— Source data —
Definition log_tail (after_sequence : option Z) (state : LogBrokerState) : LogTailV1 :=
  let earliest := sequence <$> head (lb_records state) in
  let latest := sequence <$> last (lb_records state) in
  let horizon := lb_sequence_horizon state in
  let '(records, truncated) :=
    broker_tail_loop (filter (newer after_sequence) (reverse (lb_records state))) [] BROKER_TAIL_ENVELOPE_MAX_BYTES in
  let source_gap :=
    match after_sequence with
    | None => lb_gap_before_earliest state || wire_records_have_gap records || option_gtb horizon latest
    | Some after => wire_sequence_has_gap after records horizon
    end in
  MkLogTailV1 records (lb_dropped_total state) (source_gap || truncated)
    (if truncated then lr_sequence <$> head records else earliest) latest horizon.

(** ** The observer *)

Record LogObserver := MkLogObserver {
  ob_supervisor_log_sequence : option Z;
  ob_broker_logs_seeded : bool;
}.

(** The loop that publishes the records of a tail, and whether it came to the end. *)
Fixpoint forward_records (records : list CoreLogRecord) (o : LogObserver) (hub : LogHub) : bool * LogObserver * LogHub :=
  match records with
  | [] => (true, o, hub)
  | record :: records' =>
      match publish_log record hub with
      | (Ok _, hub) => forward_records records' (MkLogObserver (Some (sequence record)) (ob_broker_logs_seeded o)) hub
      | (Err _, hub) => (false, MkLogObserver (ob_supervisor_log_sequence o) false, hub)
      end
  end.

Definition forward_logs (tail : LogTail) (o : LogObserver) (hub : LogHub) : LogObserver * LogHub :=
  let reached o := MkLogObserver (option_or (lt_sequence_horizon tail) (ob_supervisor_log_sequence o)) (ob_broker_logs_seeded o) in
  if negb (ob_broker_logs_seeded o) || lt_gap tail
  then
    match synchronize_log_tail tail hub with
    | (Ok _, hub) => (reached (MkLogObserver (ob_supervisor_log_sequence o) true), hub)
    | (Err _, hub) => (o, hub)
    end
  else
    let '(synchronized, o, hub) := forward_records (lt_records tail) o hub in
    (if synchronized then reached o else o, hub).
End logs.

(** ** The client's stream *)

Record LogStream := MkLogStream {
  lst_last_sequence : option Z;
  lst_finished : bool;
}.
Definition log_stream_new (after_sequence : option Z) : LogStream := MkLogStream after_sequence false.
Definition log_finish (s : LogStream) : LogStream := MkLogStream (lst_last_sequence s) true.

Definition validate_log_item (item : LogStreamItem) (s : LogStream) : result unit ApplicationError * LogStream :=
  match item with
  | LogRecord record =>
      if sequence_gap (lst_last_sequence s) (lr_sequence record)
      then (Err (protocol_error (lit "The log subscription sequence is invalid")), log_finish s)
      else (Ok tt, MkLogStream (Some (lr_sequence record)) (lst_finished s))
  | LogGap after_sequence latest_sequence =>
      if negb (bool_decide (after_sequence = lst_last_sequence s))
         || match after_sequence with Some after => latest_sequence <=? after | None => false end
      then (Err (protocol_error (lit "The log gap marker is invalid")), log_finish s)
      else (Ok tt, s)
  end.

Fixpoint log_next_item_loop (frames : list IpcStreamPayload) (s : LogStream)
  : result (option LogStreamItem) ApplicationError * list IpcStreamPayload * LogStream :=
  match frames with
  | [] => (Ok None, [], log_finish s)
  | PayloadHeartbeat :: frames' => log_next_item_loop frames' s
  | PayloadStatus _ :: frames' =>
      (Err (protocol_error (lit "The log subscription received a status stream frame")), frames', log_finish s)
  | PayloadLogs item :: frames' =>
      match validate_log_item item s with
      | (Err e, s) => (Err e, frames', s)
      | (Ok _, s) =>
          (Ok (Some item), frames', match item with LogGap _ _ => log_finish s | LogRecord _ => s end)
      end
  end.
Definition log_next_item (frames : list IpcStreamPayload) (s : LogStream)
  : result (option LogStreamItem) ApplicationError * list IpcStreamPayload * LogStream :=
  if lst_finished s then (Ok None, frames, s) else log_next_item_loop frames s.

— The task —
Print, from the entries above, the line with "match synchronize_log_tail tail hub with", the line with "frames', log_finish s)" and all lines between them, exactly and with nothing else.

— Exercise response —
    match synchronize_log_tail tail hub with
    | (Ok _, hub) => (reached (MkLogObserver (ob_supervisor_log_sequence o) true), hub)
    | (Err _, hub) => (o, hub)
    end
  else
    let '(synchronized, o, hub) := forward_records (lt_records tail) o hub in
    (if synchronized then reached o else o, hub).
End logs.

(** ** The client's stream *)

Record LogStream := MkLogStream {
  lst_last_sequence : option Z;
  lst_finished : bool;
}.
Definition log_stream_new (after_sequence : option Z) : LogStream := MkLogStream after_sequence false.
Definition log_finish (s : LogStream) : LogStream := MkLogStream (lst_last_sequence s) true.

Definition validate_log_item (item : LogStreamItem) (s : LogStream) : result unit ApplicationError * LogStream :=
  match item with
  | LogRecord record =>
      if sequence_gap (lst_last_sequence s) (lr_sequence record)
      then (Err (protocol_error (lit "The log subscription sequence is invalid")), log_finish s)
      else (Ok tt, MkLogStream (Some (lr_sequence record)) (lst_finished s))
  | LogGap after_sequence latest_sequence =>
      if negb (bool_decide (after_sequence = lst_last_sequence s))
         || match after_sequence with Some after => latest_sequence <=? after | None => false end
      then (Err (protocol_error (lit "The log gap marker is invalid")), log_finish s)
      else (Ok tt, s)
  end.

Fixpoint log_next_item_loop (frames : list IpcStreamPayload) (s : LogStream)
  : result (option LogStreamItem) ApplicationError * list IpcStreamPayload * LogStream :=
  match frames with
  | [] => (Ok None, [], log_finish s)
  | PayloadHeartbeat :: frames' => log_next_item_loop frames' s
  | PayloadStatus _ :: frames' =>
      (Err (protocol_error (lit "The log subscription received a status stream frame")), frames', log_finish s)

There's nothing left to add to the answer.